Action item: Only one portion of the data is to be written out: from the line bearing "(** X5. Dropping" through the line bearing "let ko := useBackgroundRemoval". Write it exactly as it appears.

Stored items:
⟨
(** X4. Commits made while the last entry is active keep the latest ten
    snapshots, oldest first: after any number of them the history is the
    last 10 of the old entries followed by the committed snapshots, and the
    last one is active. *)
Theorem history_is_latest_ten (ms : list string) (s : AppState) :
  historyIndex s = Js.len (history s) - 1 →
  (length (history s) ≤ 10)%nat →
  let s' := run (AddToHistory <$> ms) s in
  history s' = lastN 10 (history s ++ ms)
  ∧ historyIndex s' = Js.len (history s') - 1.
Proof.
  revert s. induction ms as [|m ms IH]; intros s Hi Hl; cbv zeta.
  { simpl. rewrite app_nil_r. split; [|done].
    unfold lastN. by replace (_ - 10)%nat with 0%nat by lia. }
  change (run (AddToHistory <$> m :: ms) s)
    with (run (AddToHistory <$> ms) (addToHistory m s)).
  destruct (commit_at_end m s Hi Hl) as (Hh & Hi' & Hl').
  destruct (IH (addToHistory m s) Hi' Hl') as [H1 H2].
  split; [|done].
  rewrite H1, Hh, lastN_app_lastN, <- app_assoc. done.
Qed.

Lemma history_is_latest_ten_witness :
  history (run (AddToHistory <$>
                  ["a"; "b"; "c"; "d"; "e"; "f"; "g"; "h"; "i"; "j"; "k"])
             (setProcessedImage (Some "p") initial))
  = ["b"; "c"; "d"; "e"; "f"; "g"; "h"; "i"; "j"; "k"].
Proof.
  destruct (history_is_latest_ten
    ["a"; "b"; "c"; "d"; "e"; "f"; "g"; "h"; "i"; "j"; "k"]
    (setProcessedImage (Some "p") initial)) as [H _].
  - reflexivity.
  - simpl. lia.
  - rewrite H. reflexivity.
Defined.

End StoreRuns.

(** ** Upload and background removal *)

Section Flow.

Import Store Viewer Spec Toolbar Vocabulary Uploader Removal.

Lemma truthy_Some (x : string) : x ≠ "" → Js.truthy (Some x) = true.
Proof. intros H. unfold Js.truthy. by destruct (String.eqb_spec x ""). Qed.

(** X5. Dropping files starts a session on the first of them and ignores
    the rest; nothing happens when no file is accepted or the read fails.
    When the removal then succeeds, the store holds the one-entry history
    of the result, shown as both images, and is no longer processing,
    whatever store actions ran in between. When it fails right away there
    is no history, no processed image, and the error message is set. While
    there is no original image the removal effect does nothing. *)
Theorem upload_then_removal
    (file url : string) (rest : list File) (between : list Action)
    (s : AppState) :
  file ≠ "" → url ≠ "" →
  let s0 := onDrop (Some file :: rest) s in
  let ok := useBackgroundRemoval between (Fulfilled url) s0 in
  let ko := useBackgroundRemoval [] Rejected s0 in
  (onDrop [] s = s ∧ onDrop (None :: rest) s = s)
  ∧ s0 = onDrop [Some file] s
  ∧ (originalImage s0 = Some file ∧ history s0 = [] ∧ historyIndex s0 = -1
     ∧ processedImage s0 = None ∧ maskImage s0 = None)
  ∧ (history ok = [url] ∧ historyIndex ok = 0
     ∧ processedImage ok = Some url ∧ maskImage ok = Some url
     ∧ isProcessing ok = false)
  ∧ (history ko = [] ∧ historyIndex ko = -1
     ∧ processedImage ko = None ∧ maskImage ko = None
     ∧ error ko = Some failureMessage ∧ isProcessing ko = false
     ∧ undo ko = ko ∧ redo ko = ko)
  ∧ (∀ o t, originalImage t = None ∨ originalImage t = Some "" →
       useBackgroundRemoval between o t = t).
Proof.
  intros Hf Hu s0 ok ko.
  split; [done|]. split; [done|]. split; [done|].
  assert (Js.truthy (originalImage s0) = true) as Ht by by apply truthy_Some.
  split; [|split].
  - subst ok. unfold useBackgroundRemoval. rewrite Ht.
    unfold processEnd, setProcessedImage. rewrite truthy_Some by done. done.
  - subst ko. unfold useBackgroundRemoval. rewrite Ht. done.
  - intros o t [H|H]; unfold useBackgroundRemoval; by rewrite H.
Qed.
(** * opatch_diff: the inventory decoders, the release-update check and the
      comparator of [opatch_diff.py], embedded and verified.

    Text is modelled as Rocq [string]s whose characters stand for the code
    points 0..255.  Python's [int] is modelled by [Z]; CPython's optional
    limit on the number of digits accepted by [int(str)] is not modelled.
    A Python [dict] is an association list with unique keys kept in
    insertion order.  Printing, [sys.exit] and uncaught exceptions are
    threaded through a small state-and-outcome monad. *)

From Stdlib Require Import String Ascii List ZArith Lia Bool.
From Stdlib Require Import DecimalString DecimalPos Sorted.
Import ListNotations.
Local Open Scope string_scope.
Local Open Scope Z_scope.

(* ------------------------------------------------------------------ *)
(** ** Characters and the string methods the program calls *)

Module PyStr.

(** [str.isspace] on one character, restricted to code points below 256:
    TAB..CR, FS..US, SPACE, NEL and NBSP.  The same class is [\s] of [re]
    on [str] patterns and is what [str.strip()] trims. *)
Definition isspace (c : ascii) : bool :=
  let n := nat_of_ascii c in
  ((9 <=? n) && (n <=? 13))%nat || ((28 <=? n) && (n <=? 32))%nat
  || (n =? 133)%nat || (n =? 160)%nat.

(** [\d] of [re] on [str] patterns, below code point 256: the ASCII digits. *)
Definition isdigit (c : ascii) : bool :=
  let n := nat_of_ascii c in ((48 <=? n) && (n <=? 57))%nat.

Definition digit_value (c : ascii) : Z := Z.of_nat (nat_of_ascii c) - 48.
⟩
Completed task:
(** X5. Dropping files starts a session on the first of them and ignores
    the rest; nothing happens when no file is accepted or the read fails.
    When the removal then succeeds, the store holds the one-entry history
    of the result, shown as both images, and is no longer processing,
    whatever store actions ran in between. When it fails right away there
    is no history, no processed image, and the error message is set. While
    there is no original image the removal effect does nothing. *)
Theorem upload_then_removal
    (file url : string) (rest : list File) (between : list Action)
    (s : AppState) :
  file ≠ "" → url ≠ "" →
  let s0 := onDrop (Some file :: rest) s in
  let ok := useBackgroundRemoval between (Fulfilled url) s0 in
  let ko := useBackgroundRemoval [] Rejected s0 in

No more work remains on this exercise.